▼
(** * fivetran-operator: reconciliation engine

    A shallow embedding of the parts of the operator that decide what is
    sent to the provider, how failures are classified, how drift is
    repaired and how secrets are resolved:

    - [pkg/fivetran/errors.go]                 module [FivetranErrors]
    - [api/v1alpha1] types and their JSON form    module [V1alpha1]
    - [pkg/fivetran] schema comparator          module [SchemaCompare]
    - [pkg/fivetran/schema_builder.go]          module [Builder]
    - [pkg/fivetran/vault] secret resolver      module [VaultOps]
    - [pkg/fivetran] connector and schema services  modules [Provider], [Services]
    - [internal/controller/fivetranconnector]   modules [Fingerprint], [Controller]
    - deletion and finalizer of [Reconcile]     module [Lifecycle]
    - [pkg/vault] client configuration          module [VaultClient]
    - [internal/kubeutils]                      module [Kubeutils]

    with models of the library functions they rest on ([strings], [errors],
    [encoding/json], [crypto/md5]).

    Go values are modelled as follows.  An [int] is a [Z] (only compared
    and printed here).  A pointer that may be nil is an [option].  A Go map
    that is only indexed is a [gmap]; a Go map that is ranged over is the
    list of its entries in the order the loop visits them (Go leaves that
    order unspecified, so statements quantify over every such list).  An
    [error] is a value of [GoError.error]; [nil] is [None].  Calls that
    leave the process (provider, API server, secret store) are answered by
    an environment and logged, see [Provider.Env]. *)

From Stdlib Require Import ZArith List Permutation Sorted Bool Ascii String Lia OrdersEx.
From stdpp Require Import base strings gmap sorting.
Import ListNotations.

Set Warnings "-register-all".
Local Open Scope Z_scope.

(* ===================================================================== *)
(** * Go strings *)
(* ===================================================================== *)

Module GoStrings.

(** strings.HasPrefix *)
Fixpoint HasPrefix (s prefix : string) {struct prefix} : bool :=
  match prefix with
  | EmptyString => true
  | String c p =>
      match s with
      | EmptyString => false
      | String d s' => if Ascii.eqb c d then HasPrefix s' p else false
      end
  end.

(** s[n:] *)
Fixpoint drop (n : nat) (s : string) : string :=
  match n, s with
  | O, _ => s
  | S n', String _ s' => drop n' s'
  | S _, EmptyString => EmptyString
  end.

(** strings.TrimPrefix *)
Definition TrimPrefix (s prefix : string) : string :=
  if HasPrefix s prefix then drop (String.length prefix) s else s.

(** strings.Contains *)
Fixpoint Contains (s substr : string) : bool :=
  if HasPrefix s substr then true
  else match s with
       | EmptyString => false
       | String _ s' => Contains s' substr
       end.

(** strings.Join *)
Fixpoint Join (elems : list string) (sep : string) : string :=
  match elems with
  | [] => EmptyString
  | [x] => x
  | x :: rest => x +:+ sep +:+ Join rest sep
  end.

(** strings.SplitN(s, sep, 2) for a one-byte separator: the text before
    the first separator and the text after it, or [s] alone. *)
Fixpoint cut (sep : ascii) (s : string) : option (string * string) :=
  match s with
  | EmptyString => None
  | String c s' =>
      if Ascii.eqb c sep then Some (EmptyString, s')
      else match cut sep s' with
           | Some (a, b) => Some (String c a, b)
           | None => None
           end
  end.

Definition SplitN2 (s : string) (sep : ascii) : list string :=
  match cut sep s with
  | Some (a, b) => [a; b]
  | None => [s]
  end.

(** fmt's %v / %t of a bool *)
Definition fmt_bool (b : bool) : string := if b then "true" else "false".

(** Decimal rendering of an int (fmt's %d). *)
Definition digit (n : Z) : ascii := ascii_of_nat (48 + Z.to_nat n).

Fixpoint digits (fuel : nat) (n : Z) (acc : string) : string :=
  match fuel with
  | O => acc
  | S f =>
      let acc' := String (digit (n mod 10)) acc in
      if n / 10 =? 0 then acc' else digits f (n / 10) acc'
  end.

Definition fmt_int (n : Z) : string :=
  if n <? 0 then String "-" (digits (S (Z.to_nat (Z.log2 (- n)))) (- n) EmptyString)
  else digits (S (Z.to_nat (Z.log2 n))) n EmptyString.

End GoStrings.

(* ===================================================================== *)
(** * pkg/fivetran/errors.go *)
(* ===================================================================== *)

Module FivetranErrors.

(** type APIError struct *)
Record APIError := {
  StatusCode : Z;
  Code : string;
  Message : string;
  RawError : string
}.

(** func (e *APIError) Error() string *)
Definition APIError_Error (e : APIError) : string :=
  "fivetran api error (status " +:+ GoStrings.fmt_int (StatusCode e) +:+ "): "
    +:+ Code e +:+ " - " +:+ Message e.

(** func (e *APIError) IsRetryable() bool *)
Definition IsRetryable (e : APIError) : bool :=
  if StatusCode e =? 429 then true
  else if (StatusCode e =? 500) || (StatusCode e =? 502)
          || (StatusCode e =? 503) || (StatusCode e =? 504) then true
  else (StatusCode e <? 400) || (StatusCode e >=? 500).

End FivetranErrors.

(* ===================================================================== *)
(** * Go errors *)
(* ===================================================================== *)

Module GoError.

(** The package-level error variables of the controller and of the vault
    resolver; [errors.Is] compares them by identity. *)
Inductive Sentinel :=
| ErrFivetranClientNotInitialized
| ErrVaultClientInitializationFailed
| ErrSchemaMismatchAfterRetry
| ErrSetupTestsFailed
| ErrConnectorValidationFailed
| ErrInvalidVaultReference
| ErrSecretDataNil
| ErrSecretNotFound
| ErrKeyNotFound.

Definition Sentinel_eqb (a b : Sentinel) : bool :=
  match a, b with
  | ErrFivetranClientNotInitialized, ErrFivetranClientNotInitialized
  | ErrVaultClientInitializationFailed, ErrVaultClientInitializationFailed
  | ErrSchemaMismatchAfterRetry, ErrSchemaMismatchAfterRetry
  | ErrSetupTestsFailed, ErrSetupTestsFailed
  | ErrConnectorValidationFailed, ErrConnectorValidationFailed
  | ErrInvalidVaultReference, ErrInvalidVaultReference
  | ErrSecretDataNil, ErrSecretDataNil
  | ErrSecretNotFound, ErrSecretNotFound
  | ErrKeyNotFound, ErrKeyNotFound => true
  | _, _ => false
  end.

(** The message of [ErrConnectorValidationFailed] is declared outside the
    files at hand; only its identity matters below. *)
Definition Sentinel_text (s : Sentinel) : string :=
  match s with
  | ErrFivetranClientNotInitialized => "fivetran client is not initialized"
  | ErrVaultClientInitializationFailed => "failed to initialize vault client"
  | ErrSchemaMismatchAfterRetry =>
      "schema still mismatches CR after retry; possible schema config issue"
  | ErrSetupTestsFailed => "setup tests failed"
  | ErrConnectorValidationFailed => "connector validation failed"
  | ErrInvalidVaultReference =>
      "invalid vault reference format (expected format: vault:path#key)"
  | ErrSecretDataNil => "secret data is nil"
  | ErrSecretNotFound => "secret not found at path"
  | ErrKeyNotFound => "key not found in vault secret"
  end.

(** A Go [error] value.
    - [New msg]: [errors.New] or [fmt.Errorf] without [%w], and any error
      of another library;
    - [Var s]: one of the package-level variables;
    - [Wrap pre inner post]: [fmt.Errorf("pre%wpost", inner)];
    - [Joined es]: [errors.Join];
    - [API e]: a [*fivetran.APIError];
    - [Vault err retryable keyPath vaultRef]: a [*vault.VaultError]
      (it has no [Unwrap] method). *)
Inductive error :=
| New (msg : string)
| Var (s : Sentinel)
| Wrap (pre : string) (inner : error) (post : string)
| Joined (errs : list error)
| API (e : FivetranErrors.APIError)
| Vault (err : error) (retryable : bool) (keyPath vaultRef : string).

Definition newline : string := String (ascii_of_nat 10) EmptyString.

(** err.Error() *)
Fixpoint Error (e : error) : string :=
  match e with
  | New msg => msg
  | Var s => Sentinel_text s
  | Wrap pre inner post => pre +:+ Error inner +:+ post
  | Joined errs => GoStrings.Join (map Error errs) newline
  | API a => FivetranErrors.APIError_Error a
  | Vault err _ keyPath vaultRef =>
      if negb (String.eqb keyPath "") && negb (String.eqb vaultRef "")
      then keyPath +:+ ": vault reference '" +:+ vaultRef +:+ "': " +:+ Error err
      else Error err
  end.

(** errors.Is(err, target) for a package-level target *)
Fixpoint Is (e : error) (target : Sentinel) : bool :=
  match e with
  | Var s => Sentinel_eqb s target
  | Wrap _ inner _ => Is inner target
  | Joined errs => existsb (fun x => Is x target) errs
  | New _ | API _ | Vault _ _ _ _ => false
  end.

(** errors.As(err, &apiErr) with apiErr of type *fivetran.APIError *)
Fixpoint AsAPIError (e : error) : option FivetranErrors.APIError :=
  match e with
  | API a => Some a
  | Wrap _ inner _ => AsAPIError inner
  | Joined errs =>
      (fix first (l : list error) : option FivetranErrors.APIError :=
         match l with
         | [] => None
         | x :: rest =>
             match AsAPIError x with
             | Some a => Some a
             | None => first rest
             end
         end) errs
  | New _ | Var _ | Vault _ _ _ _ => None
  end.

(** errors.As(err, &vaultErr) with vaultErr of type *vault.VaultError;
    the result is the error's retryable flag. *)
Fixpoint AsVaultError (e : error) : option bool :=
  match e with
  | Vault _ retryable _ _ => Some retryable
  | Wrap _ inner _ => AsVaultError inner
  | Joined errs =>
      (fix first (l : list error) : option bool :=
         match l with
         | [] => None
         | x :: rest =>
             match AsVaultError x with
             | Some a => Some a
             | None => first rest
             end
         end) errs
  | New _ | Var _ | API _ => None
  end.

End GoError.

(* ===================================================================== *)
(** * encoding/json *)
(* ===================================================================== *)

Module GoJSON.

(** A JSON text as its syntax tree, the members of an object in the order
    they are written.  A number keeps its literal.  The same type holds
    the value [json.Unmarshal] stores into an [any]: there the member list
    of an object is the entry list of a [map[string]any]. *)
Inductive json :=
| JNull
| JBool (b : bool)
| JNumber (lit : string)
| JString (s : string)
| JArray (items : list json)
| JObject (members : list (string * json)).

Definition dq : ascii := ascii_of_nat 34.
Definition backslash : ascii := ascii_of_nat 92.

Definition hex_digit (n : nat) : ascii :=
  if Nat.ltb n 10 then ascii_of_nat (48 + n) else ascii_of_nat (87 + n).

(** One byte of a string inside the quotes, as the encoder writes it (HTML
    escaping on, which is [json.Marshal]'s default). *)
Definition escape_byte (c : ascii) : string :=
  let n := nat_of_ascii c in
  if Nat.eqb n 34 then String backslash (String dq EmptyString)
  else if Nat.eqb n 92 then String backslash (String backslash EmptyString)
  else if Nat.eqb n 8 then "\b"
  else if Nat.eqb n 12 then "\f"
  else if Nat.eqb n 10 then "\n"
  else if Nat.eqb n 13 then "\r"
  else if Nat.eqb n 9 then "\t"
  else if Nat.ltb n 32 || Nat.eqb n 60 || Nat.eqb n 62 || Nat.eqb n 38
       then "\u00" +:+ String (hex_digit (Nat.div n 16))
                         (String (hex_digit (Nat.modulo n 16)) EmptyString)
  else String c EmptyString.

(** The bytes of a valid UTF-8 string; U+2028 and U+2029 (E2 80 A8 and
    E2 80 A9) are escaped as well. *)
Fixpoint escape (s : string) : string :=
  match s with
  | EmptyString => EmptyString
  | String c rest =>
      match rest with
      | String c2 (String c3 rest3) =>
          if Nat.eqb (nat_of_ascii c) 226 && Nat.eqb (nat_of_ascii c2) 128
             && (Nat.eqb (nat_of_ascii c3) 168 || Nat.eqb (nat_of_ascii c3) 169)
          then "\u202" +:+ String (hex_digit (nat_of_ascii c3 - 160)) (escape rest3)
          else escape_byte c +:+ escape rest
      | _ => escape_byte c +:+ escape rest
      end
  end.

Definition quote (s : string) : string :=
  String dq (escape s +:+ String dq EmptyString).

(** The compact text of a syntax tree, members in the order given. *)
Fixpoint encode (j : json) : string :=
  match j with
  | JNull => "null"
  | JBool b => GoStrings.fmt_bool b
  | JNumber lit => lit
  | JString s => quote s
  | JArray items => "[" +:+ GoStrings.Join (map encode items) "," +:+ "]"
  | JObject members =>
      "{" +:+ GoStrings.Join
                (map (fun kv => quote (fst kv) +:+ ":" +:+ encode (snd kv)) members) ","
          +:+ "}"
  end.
▲
■ **Work instructions**: Scan each line above for the string "JArray". Give the tally and nothing else.

■ **The completed task**: 2